Conclusion: This study could not attribute survival differences to the coincident acquisition of two common genetic alterations, K-ras mutation and p53 overexpression in pancreatic adenocarcinoma patients. Additionally, our data indicate the converse to be true: Those patients lacking both K-ras mutation and aberrant p53 expression showed the shortest survival when compared with cases showing either alteration or both. This study also showed the negative effect of K-ras mutation and p53 expression on pancreas cancer patients' survival after treatment with either radiation therapy or chemotherapy.
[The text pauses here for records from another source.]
(** In front of a list in any case. *)
Lemma insert_loose_ok count p c i b : good count p → few 1 p → heads_ok (file p) count → 0 ≤ c < 8 → mapped i b p →
  wp (PhFppInsertFreeList SegmentShift MaximumInactiveViews c i (b + header_block i * BS + 16)) (λ r p',
    good count p' ∧ moves (λ _, 0) p p' ∧ writes (is_link count) (file p) (file p')) p.
Proof.
  intros Hg Hfew Hl Hc Hm. pose proof (mapped_range _ _ _ _ Hg Hm) as [Hi _]. destruct (Hl c Hc) as (l & Hhead & Hrange).
  eapply wp_mono; [by apply (insert_words_ok count p c i b l)|]. intros r p' (Hg' & Hmv & [(_ & Hden & Hf)|(_ & Hw)]); (split; [done|]); (split; [done|]).
  - rewrite Hf. by apply writes_refl.
  - by eapply inserted_writes.
Qed.

(** *** Removal *)

Definition removed (c i : Z) (l1 l2 : list Z) (f f' : gmap Z Z) : Prop := ∀ k o, 0 ≤ o < SS → word f' k o =
  if decide (head l2 = Some k ∧ o = at_blink k) then last_or ULONG_NONE l1
  else if decide (last l1 = Some k ∧ o = at_flink k) then head_or ULONG_NONE l2
  else if decide (l1 = [] ∧ k = 0 ∧ o = at_list c) then head_or ULONG_NONE l2
  else word f k o.

Lemma removed_lists c i l1 l2 f f' count cat : lists_ok f count cat → 0 ≤ c < 8 → list_ok f count cat c (l1 ++ i :: l2) →
  removed c i l1 l2 f f' → lists_ok f' count (assign cat i 8).
Proof.
  intros Hl Hc (Hhead & Hchain & Hnd & Hin) Hw c' Hc'. pose proof (list_words c Hc). pose proof (list_words c' Hc').
  assert (∀ k, 0 ≤ at_flink k ∧ at_flink k + 4 = at_blink k ∧ at_blink k < SS ∧ (k = 0 → 128 ≤ at_flink k)) as Hlk.
  { intros k. destruct (links k) as (? & ? & ? & ? & ? & _). lia. }
  pose proof Hnd as (Hnd1 & Hdis & [Hi2 Hnd2]%NoDup_cons)%NoDup_app. assert (i ∉ l1) as Hi1 by (intros E; apply (Hdis i E); set_solver).
  assert (∀ k, head l2 = Some k → k ∈ l2) as Hh2 by (intros k E; destruct l2; [done|]; injection E as ->; set_solver).
  assert (∀ k, last l1 = Some k → k ∈ l1) as Hl1 by (intros k; apply last_Some_elem_of).
  assert (∀ k, head l2 ≠ Some k → word f' k (at_blink k) = word f k (at_blink k)) as Hblink.
  { intros k Hk. pose proof (Hlk k). rewrite Hw by lia. rewrite !decide_False by (unfold at_list in *; naive_solver lia). done. }
  assert (∀ k, last l1 ≠ Some k → word f' k (at_flink k) = word f k (at_flink k)) as Hflink.
  { intros k Hk. pose proof (Hlk k). rewrite Hw by lia. rewrite !decide_False by (unfold at_list in *; naive_solver lia). done. }
  destruct (decide (c' = c)) as [->|Hne].
  - exists (l1 ++ l2). apply chain_app in Hchain as [Hc1 Hc2]. cbn [chain head_or head default from_option id] in Hc1, Hc2. destruct Hc2 as (_ & _ & Hc2). split; [|split; [|split]].
    + rewrite Hw by lia. pose proof (Hlk 0). rewrite (decide_False (P := head l2 = Some 0 ∧ _)), (decide_False (P := last l1 = Some 0 ∧ _)) by (unfold at_list in *; naive_solver lia).
      case_decide as E; [by destruct E as [-> _]|]. rewrite Hhead. destruct l1; [tauto|done].
    + apply chain_app. split.
      * destruct (decide (l1 = [])) as [->|Hn1]; [done|]. destruct (last l1) as [k|] eqn:Hk; [|by apply last_None in Hk].
        apply last_Some in Hk as [l1' ->]. eapply chain_after; [|exact Hc1|].
        -- apply NoDup_app in Hnd1 as (_ & Hd & _). intros E. apply (Hd k E). set_solver.
        -- intros j Hj. split; [apply Hblink; intros E; apply (Hdis j Hj); right; by apply Hh2|]. case_decide as E.
           ++ subst j. pose proof (Hlk k). rewrite Hw by lia. rewrite (decide_False (P := _ ∧ _ = at_blink _)) by lia. by rewrite last_snoc, decide_True.
           ++ apply Hflink. congruence.
      * eapply chain_before; [done|exact Hc2|]. intros j Hj. split; [apply Hflink; intros E; apply (Hdis j (Hl1 j E)); set_solver|].
        case_decide as E; [|by apply Hblink]. pose proof (Hlk j). rewrite Hw by lia. by rewrite decide_True.
    + apply NoDup_app. split; [done|]. split; [|done]. intros j Hj Hj2. apply (Hdis j Hj). set_solver.
    + intros k. unfold assign. pose proof (Hin k) as Hk. rewrite elem_of_app, elem_of_cons in Hk. rewrite elem_of_app. case_decide as E; [subst; split; [tauto|lia]|tauto].
  - destruct (Hl c' Hc') as (l' & Hhead' & Hchain' & Hnd' & Hin'). exists l'.
    assert (∀ k, k ∈ l' → head l2 ≠ Some k ∧ last l1 ≠ Some k) as Hk.
    { intros k [Hk E]%Hin'. split; intros Hh; assert (k ∈ l1 ++ i :: l2) as [_ ?]%Hin by (apply elem_of_app; rewrite elem_of_cons; auto); lia. }
    split; [|split; [|split; [done|]]].
    + rewrite Hw by lia. pose proof (Hlk 0). rewrite !decide_False by (unfold at_list in *; naive_solver lia). done.
    + eapply chain_same; [|done]. intros k H'. split; [by apply Hblink, Hk|by apply Hflink, Hk].
    + intros k. rewrite Hin'. unfold assign. case_decide as E; [|tauto]. subst. split; [|lia]. intros [Hi E].
      assert (i ∈ l1 ++ i :: l2) as [_ ?]%Hin by set_solver. lia.
Qed.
Background: Mutations of the oncogene K-ras at codon 12 are reported to be the most common genetic alteration in pancreatic carcinoma, whereas either overexpression or mutation of the tumor suppressor p53 gene is considered the most common genetic alteration in neoplasia of all types. p53 overexpression has been attributed to survival differences in pancreatic carcinoma, but such association is still controversial. No studies have fully documented the combined incidence of K-ras and p53 alterations in pancreatic adenocarcinoma, or their combined effect on patient survival in a large case series. The influence of radiation or chemotherapy in groups showing both, either, or neither mutation is also undocumented.
Methods: Paraffin-embedded tissue sections from 76 cases of pancreatic adenocarcinoma were cut for DNA extraction for K-ras analysis and immunohistochemical staining for aberrant p53 expression. K-ras mutation was determined by single-strand conformation polymorphism (SSCP) and slot-blot allele-specific oligonucleotide (ASO) hybridization of PCR-amplified DNA product p53 expression was scored on the basis of percent nuclear staining with the MAb DO7.
Results: Sixty-four of 76 cases (84%) showed K-ras mutation, p53 expression, or both, K-ras was mutated in 55 of 76 cases (72%). p53 was expressed in 33 of 76 cases (43%). Twenty-four of 76 cases (31%) showed both K-ras mutation and p53 expression. The presence of both alterations was not related to significant differences in tumor grade, stage, or survival compared to either alteration alone. A sizable subset (16% of cases) lacked either alteration, and surprisingly, this group showed the shortest median survival compared to those with K-ras mutation, p53 expression, or both (p = 0.024). Patients whose tumors were K-ras-negative showed the greatest difference in median survival with radiation therapy (median survival 30.8 mo vs 7.8 mo with no radiation, p = 0.005).